We discussed the broadening of the \(\varvec{P}_{\mathcal{Q}\mathcal{Q}{\scriptscriptstyle T}}\)-spectrum due to the evolution in the case of double-\(J/\psi \) production, as well as the uncertainty associated with a variation of the width of \(S_{\mathrm{NP}}\) between 2 and 8 GeV\(^{-1}\). As expected, we found that its influence decreases at large \(M_{\mathcal{Q}\mathcal{Q}}\) as the perturbative component of the TMDs becomes dominant. We also computed the \(\langle \cos (2,\!4\phi _{CS}) \rangle \) asymmetries as functions of \(\varvec{P}_{\mathcal{Q}\mathcal{Q}{\scriptscriptstyle T}}\) and \(M_{\mathcal{Q}\mathcal{Q}}\). We found a notable suppression of the asymmetries in comparison to [30], caused by the fact that \(h_1^{\perp \, g}\) appears at order \(\alpha _s\) in the evolution formalism. We nevertheless found that such asymmetries still reach reasonable sizes for larger \(\varvec{P}_{\mathcal{Q}\mathcal{Q}{\scriptscriptstyle T}}\) values and could be observed in the events already collected and to be recorded in the future. We found that the size of the asymmetries increases with \(\varvec{P}_{\mathcal{Q}\mathcal{Q}{\scriptscriptstyle T}}\). Such a behavior is explained by the relative slower fall in \(\varvec{P}_{\mathcal{Q}\mathcal{Q}{\scriptscriptstyle T}}\) of the TMD convolutions containing \(h_1^{\perp \, g}\).

TMD factorization needs to be matched onto its collinear counterpart when \(\varvec{P}_{\mathcal{Q}\mathcal{Q}{\scriptscriptstyle T}}\) approaches \(M_{\mathcal{Q}\mathcal{Q}}\).

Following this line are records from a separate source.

(** C6, as stated, fails in two ways.  When the weights sum to zero, the
    share [weight / totalWeight] is [0 / 0], NaN, and so is the growth.
    When the single snapshot's employed is infinite (as [simulate] returns
    it for an infinite net migration), [last.employed - prev.employed] is
    [inf - inf], NaN, and so is the growth of every built-in city. *)
Lemma single_snapshot_growth_counterexample :
  (exists feature,
     cityCollection weightless [ordinary_point] = Some [feature]
     /\ isNaN (growth feature) = true
     /\ is_zero (growth feature) = false)
  /\ (exists point features,
        simulate sin_taylor infinite_migration = [point]
        /\ cityCollection cities [point] = Some features
        /\ Forall (fun feature => isNaN (growth feature) = true
                                  /\ is_zero (growth feature) = false)
                  features).
Proof.
  split.
  - eexists. split; [vm_compute; reflexivity|].
    split; vm_compute; reflexivity.
  - eexists. eexists. split; [vm_compute; reflexivity|].
    split; [vm_compute; reflexivity|].
    repeat constructor.
Qed.

(** C6 (amended).  On a one-element snapshot sequence the projector takes
    that snapshot both as last and as previous, and returns one feature per
    city whose growth is zero ([+0] or [-0]), provided the snapshot's
    employed is finite and the share [weight / totalWeight] of every city
    is finite. *)
Theorem single_snapshot_zero_growth (cities : list City) (point : TimePoint) :
  isFinite (employed point) = true ->
  Forall (fun c => isFinite (pop c / totalBase cities) = true) cities ->
  exists features,
    Spec.last_two [point] = Some (point, point)
    /\ cityCollection cities [point] = Some features
    /\ length features = length cities
    /\ Forall (fun feature => is_zero (growth feature) = true) features.
Proof.
  intros He Hshares. eexists.
  split; [reflexivity|].
  split; [reflexivity|].
  split; [now rewrite length_map|].
  apply List.Forall_map. 
  eapply List.Forall_impl; [|exact Hshares].
  intros c Hc. cbn [growth]. now apply growth_zero.
Qed.
(** * WebSFTP: control scripts, user store, file manager and file routes

    A shallow embedding of the parts of the WebSFTP project manager that its
    specification talks about:

    - [JsString], [Path] : the string methods and the functions of Node's
                       [path] module that the sources call;
    - [Runtime]      : the world in which the modules run: files, stored
                       projects, log, supervised processes, commands;
    - [Scripts]      : modules/scripts.js, the generators of start.sh, stop.sh,
                       restart.sh, status.sh and deploy.sh, [generateScripts]
                       and [regenerateAllScripts];
    - [Users]        : modules/users.js, the JSON user store;
    - [FileManager]  : modules/fileManager.js, the guarded file operations;
    - [Server]       : the DELETE /api/projects/:name/files route and the
                       two routes that regenerate scripts, of web/server.js;
    - [Databases]    : modules/databases.js, the part that keeps
                       databases.json;
    - [Shell]        : the run of a generated script without service block.

    Text is a [string] of bytes: the UTF-8 encoding of the JavaScript text.
    Concatenation and the search for an ASCII needle commute with that
    encoding, which is all the script generators do with their text.  The
    length of a text, which JavaScript counts in UTF-16 code units, is
    computed from the bytes by [JsString.utf16_length]. *)

From Stdlib Require Import Ascii List Arith Bool Lia.
From Stdlib Require Import DecimalString NArith.
From stdpp Require Import gmap strings list fin_maps.


(* ===================================================================== *)
(** * JavaScript strings *)
(* ===================================================================== *)

Module JsString.

(** The double quote and the line feed, which the script templates contain. *)
Definition dq : string := String (ascii_of_nat 34) EmptyString.
Definition nl : string := String (ascii_of_nat 10) EmptyString.
Definition slash : ascii := ascii_of_nat 47.

(** A template literal that spans several source lines: every line is
    followed by a line feed. *)
Fixpoint unlines (ls : list string) : string :=
  match ls with
  | [] => EmptyString
  | l :: rest => l +:+ nl +:+ unlines rest
  end.

(** [s.startsWith(prefix)] *)
Definition startsWith (s pre : string) : bool := String.prefix pre s.

(** [s.includes(needle)] *)
Fixpoint includes (s needle : string) : bool :=
  if String.prefix needle s then true
  else match s with
       | EmptyString => false
       | String _ rest => includes rest needle
       end.

(** [parts.join(sep)] *)
Fixpoint join (sep : string) (parts : list string) : string :=
  match parts with
  | [] => EmptyString
  | [x] => x
  | x :: rest => x +:+ sep +:+ join sep rest
  end.

(** Truthiness of a string value: only the empty string is falsy. *)
Definition truthy (s : string) : bool :=
  match s with EmptyString => false | _ => true end.

(** [s.length]: the number of UTF-16 code units of the text.  In the
    UTF-8 encoding a character of the basic plane is one byte below 128, or
    a leading byte 110xxxxx or 1110xxxx followed by continuation bytes
    10xxxxxx; a character beyond the basic plane, which UTF-16 writes as a
    pair of surrogates, has the leading byte 11110xxx. *)
Definition utf16_units (c : ascii) : nat :=
  let n := nat_of_ascii c in
  if Nat.ltb n 128 then 1
  else if Nat.ltb n 192 then 0
  else if Nat.ltb n 240 then 1
  else 2.
Fixpoint utf16_length (s : string) : nat :=
  match s with
  | EmptyString => 0
  | String c rest => utf16_units c + utf16_length rest
  end.

(** A test of [s.length] against 0 is written with [String.length]: the
    empty text is the only one without a byte. *)

(** The positions at which [needle] occurs in [s], in increasing order. *)
Fixpoint occurrences_from (pos : nat) (s needle : string) : list nat :=
  let here := if String.prefix needle s then [pos] else [] in
  match s with
  | EmptyString => here
  | String _ rest => here ++ occurrences_from (S pos) rest needle
  end.
Definition occurrences (s needle : string) : list nat :=
  occurrences_from 0 s needle.

(** The lines of a text: [s.split('\n')]. *)
Fixpoint lines (s : string) : list string :=
  match s with
  | EmptyString => [EmptyString]
  | String c rest =>
      if Ascii.eqb c (ascii_of_nat 10) then EmptyString :: lines rest
      else match lines rest with
           | [] => [String c EmptyString]
           | l :: ls => String c l :: ls
           end
  end.

(** A text without a line feed. *)
Fixpoint single_line (s : string) : bool :=
  match s with
  | EmptyString => true
  | String c rest => negb (Ascii.eqb c (ascii_of_nat 10)) && single_line rest
  end.

(** [s.replace(/\/+/g, '/')]: every run of slashes becomes one slash. *)
Fixpoint collapse_slashes (s : string) : string :=
  match s with
  | EmptyString => EmptyString
  | String c rest =>
      if Ascii.eqb c slash then
        match rest with
        | String c' _ =>
            if Ascii.eqb c' slash then collapse_slashes rest
            else String c (collapse_slashes rest)
        | EmptyString => String c EmptyString
        end
      else String c (collapse_slashes rest)
  end.

(** A text without a slash, and a text of slashes only. *)
Fixpoint slash_free (s : string) : bool :=
  match s with
  | EmptyString => true
  | String c rest => negb (Ascii.eqb c slash) && slash_free rest
  end.
Fixpoint only_slashes (s : string) : bool :=
  match s with
  | EmptyString => true
  | String c rest => Ascii.eqb c slash && only_slashes rest
  end.

End JsString.

(* ===================================================================== *)
(** * Node's [path] module (POSIX flavour) *)
(* ===================================================================== *)

Module Path.
Import JsString.

(** [path.split('/')] *)
Fixpoint split_slash (s : string) : list string :=
  match s with
  | EmptyString => [EmptyString]
  | String c rest =>
      if Ascii.eqb c slash then EmptyString :: split_slash rest
      else match split_slash rest with
           | [] => [String c EmptyString]
           | seg :: segs => String c seg :: segs
           end
  end.

Definition first_is_slash (s : string) : bool :=
  match s with
  | String c _ => Ascii.eqb c slash
  | EmptyString => false
  end.

Fixpoint last_is_slash (s : string) : bool :=
  match s with
  | EmptyString => false
  | String c EmptyString => Ascii.eqb c slash
  | String _ rest => last_is_slash rest
  end.

(** One segment of [normalizeString]: the stack holds the kept segments,
    the last one first.  Empty segments and [.] are dropped; [..] removes
    the last kept segment unless there is none or it is [..] itself, in
    which case it is kept only when the path may climb above its root. *)
Definition normalize_step (allowAboveRoot : bool) (stack : list string)
    (seg : string) : list string :=
  if String.eqb seg EmptyString then stack
  else if String.eqb seg "." then stack
  else if String.eqb seg ".." then
    match stack with
    | top :: below =>
        if String.eqb top ".." then
          (if allowAboveRoot then seg :: stack else stack)
        else below
    | [] => if allowAboveRoot then [seg] else []
    end
  else seg :: stack.

Definition normalizeString (path : string) (allowAboveRoot : bool) : string :=
  join "/" (rev (fold_left (normalize_step allowAboveRoot) (split_slash path) [])).

(** [path.normalize(path)] *)
Definition normalize (path : string) : string :=
  if Nat.eqb (String.length path) 0 then "."
  else
    let isAbsolute := first_is_slash path in
    let trailingSeparator := last_is_slash path in
    let path := normalizeString path (negb isAbsolute) in
    if Nat.eqb (String.length path) 0 then
      if isAbsolute then "/"
      else if trailingSeparator then "./" else "."
    else
      let path := if trailingSeparator then path +:+ "/" else path in
      if isAbsolute then "/" +:+ path else path.

(** The accumulation loop of [path.join]: empty arguments are skipped. *)
Fixpoint join_args (joined : option string) (args : list string) : option string :=
  match args with
  | [] => joined
  | arg :: rest =>
      if Nat.ltb 0 (String.length arg) then
        match joined with
        | None => join_args (Some arg) rest
        | Some j => join_args (Some (j +:+ "/" +:+ arg)) rest
        end
      else join_args joined rest
  end.

(** [path.join(...args)] *)
Definition join (args : list string) : string :=
  match join_args None args with
  | None => "."
  | Some joined => normalize joined
  end.

(** [path.dirname(path)]: the scan from the end skips trailing slashes,
    then the last segment, and cuts at the slash before it.  [drop_last]
    works on the reversed text. *)
Fixpoint skip_slashes (r : list ascii) : list ascii :=
  match r with
  | c :: rest => if Ascii.eqb c slash then skip_slashes rest else r
  | [] => []
  end.
Fixpoint skip_segment (r : list ascii) : list ascii :=
  match r with
  | c :: rest => if Ascii.eqb c slash then r else skip_segment rest
  | [] => []
  end.
Definition dirname (path : string) : string :=
  match String.list_ascii_of_string path with
  | [] => "."
  | c0 :: tail =>
      let hasRoot := Ascii.eqb c0 slash in
      (* the scan looks at the indices [length - 1 .. 1] only *)
      match skip_segment (skip_slashes (rev tail)) with
      | [] => if hasRoot then "/" else "."
      | _ :: before =>
          (* [before] is the reversed text in front of the cut, without
             the first character *)
          if hasRoot && Nat.eqb (List.length before) 0 then "//"
          else String.string_of_list_ascii (c0 :: rev before)
      end
  end.

(** [path.basename(path)]: the scan from the end skips trailing slashes
    and takes the characters up to the slash before them. *)
Fixpoint take_segment (r : list ascii) : list ascii :=
  match r with
  | c :: rest => if Ascii.eqb c slash then [] else c :: take_segment rest
  | [] => []
  end.
Definition basename (path : string) : string :=
  String.string_of_list_ascii
    (rev (take_segment (skip_slashes (rev (String.list_ascii_of_string path))))).

End Path.

(* ===================================================================== *)
(** * The persisted project record *)
(* ===================================================================== *)

Module Project.

(** A service of a project record, as stored in project.json.  [pm2Name]
    is the optional explicit handle that web/server.js looks for. *)
Record Service := {
  name : string;
  directory : string;
  command : string;
  description : string;
  setupCommands : list string;
  pm2Name : option string
}.

(** The project record; [config_name] is its field [name].  [services] is
    absent in a record that never had a service ([services || []]). *)
Record Config := {
  config_name : string;
  services : option (list Service);
  createdAt : string
}.

End Project.

(* ===================================================================== *)
(** * Calls that may throw, over a mutable world *)
(* ===================================================================== *)

Module Js.

(** A thrown [Error]; only its message is ever read. *)
Record JsError := { message : string }.

(** A call either returns or throws; the world it leaves behind is kept in
    both cases, as nothing that was done before a [throw] is undone. *)
Inductive outcome (A : Type) :=
| Returned (a : A)
| Thrown (e : JsError).
Arguments Returned {A} a.
Arguments Thrown {A} e.

Definition js (W A : Type) : Type := W -> outcome A * W.

Definition ret {W A} (a : A) : js W A := fun w => (Returned a, w).
Definition throw {W A} (msg : string) : js W A :=
  fun w => (Thrown {| message := msg |}, w).
Definition bind {W A B} (c : js W A) (k : A -> js W B) : js W B :=
  fun w =>
    match c w with
    | (Returned a, w') => k a w'
    | (Thrown e, w') => (Thrown e, w')
    end.
(** [try { c } catch (error) { h error }] *)
Definition try_catch {W A} (c : js W A) (h : JsError -> js W A) : js W A :=
  fun w =>
    match c w with
    | (Returned a, w') => (Returned a, w')
    | (Thrown e, w') => h e w'
    end.
(** [synchronized() = default]: both members default constructed. *)
Definition ctor_default (TR TM : cpp_type) (m0 : M) (r0 : R)
    : prog (state M R) t :=
  if is_lvalue_reference TR then fun _ => Undefined
  else ctor_resource TR TM m0 (Rvalue r0).

(** [synchronized(synchronized<Other_resource, Other_mutex> & other)] and
    its [const &] twin: both delegate to [synchronized(other.resource_,
    other.mutex_)], where the two arguments are lvalues. *)
Definition convert (TR TM : cpp_type) (other : t) : prog (state M R) t :=
  ctor_resource_mutex TR TM (Lvalue (resource_ other)) (Lvalue (mutex_ other)).

(** [synchronized(synchronized const &) = default]: each member is
    initialised from the member of [other]; a reference member is bound to
    the same object. *)
Definition copy_ctor (other : t) : prog (state M R) t :=
  init_members (Resource other) (Mutex other)
    (Lvalue (resource_ other)) (Lvalue (mutex_ other)).

(** [synchronized& operator=(synchronized const &) = default]: each member
    of [this] is assigned from the member of [other], [mutex_] first; it is
    defined only for a wrapper without reference members. *)
Definition assign (this other : t) : prog (state M R) t :=
  fun s =>
    if is_lvalue_reference (Mutex this) || is_lvalue_reference (Resource this)
    then Undefined
    else
      match mutexes s !! mutex_ this, mutexes s !! mutex_ other with
      | Some _, Some mo =>
          match resources s !! resource_ this, resources s !! resource_ other with
          | Some _, Some ro =>
              Done this (State (<[mutex_ this := mo]> (mutexes s))
                               (<[resource_ this := ro]> (resources s))
                               (events s))
          | _, _ => Undefined
          end
      | _, _ => Undefined
      end.

(** [locked_mutable_ptr lock()] *)
Definition lock (this : t) : prog (state M R) locked_ptr.t :=
  locked_ptr.ctor (locked_mutable_ptr this) (addressof (resource_ this)) (mutex_ this).

(** [locked_const_ptr lock() const] *)
Definition lock_const (this : t) : prog (state M R) locked_ptr.t :=
  locked_ptr.ctor (locked_const_ptr this) (addressof (resource_ this)) (mutex_ this).
End Ops.
End synchronized.

(** ** Ownership of the members *)

(** A member of non-reference type is owned by the wrapper. *)
Definition owns_resource (w : synchronized.t) : bool :=
  negb (is_lvalue_reference (synchronized.Resource w)).

Definition owns_lock (w : synchronized.t) : bool :=
  negb (is_lvalue_reference (synchronized.Mutex w)).


(** A lock that, once acquired, cannot be acquired again in the state the
    acquisition left it in. *)
Definition exclusive (M : Type) `{!Lockable.t M} : Prop :=
  forall st st' : M, Lockable.lock st = Returns st' -> Lockable.lock st' = Blocks.


(** ** Member calls through a guard *)

(** The cv-qualifier of a member function. *)
Inductive qualifier := NonConst | Const.

#[export] Instance qualifier_eq_dec : EqDecision qualifier.
Proof. solve_decision. Defined.

(** A member function of qualifier [q] can be called on an object expression
    that is const ([obj_const]) only if it is const-qualified itself. *)
Definition viable (obj_const : bool) (q : qualifier) : bool :=
  match q with
  | Const => true
  | NonConst => negb obj_const
  end.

Since the latter generates no asymmetries at leading twist, a Y-term becomes necessary at some point in order to neutralize the growth of the asymmetries and force them toward zero. We also observed that, in spite of the hard-scattering coefficient ratio \(F_4/F_1\) approaching 1 at large energy, the \(\cos (4\phi )\) asymmetry actually falls with \(M_{\mathcal{Q}\mathcal{Q}}\).

Overall we conclude that \(J/\psi \)-pair production is a promising process to measure azimuthal asymmetries related to gluon TMDs as well as the effect of the evolution on the \(\varvec{P}_{\mathcal{Q}\mathcal{Q}{\scriptscriptstyle T}}\)-spectrum. The energy threshold for this process is relatively low, making it sensitive to the nonperturbative component of the TMDs. The large event sample to be collected by the different collaborations at the LHC should give enough statistics to constrain them. \(\Upsilon \)-pair production presents the interesting opportunity to measure sizeable asymmetries at scales where perturbative contributions dominate, with a reduced necessity to include higher-order corrections. We also presented predictions for the asymmetries as functions of \(\varvec{P}_{\mathcal{Q}\mathcal{Q}{\scriptscriptstyle T}}\) for \(\Upsilon \)-pair production. With sufficient data to come, it would allow for a complementary extraction of the gluon TMDs, while the expected size of asymmetries remain similar. Although \(\Upsilon \) pairs remain extremely rare at the LHC, the future high-luminosity runs will make it possible to acquire enough statistics.

Accessing information about the gluon TMDs can thus already be done at the LHC using quarkonium production, although more efforts in the direction of Ref. [50] are needed in order to obtain rigorous factorization theorems and expressions beyond tree level. It would give us a preview of what we can expect to find at a future electron-ion collider [100] or fixed-target experiments at the LHC [101,102,103,104,105], where these distributions should be accessible through different reactions. Because of the fundamental differences in these experimental setups, it is of great interest to measure the same TMDs using both of them, in order to be able to check fundamental predictions of the formalism such as the evolution and the universality.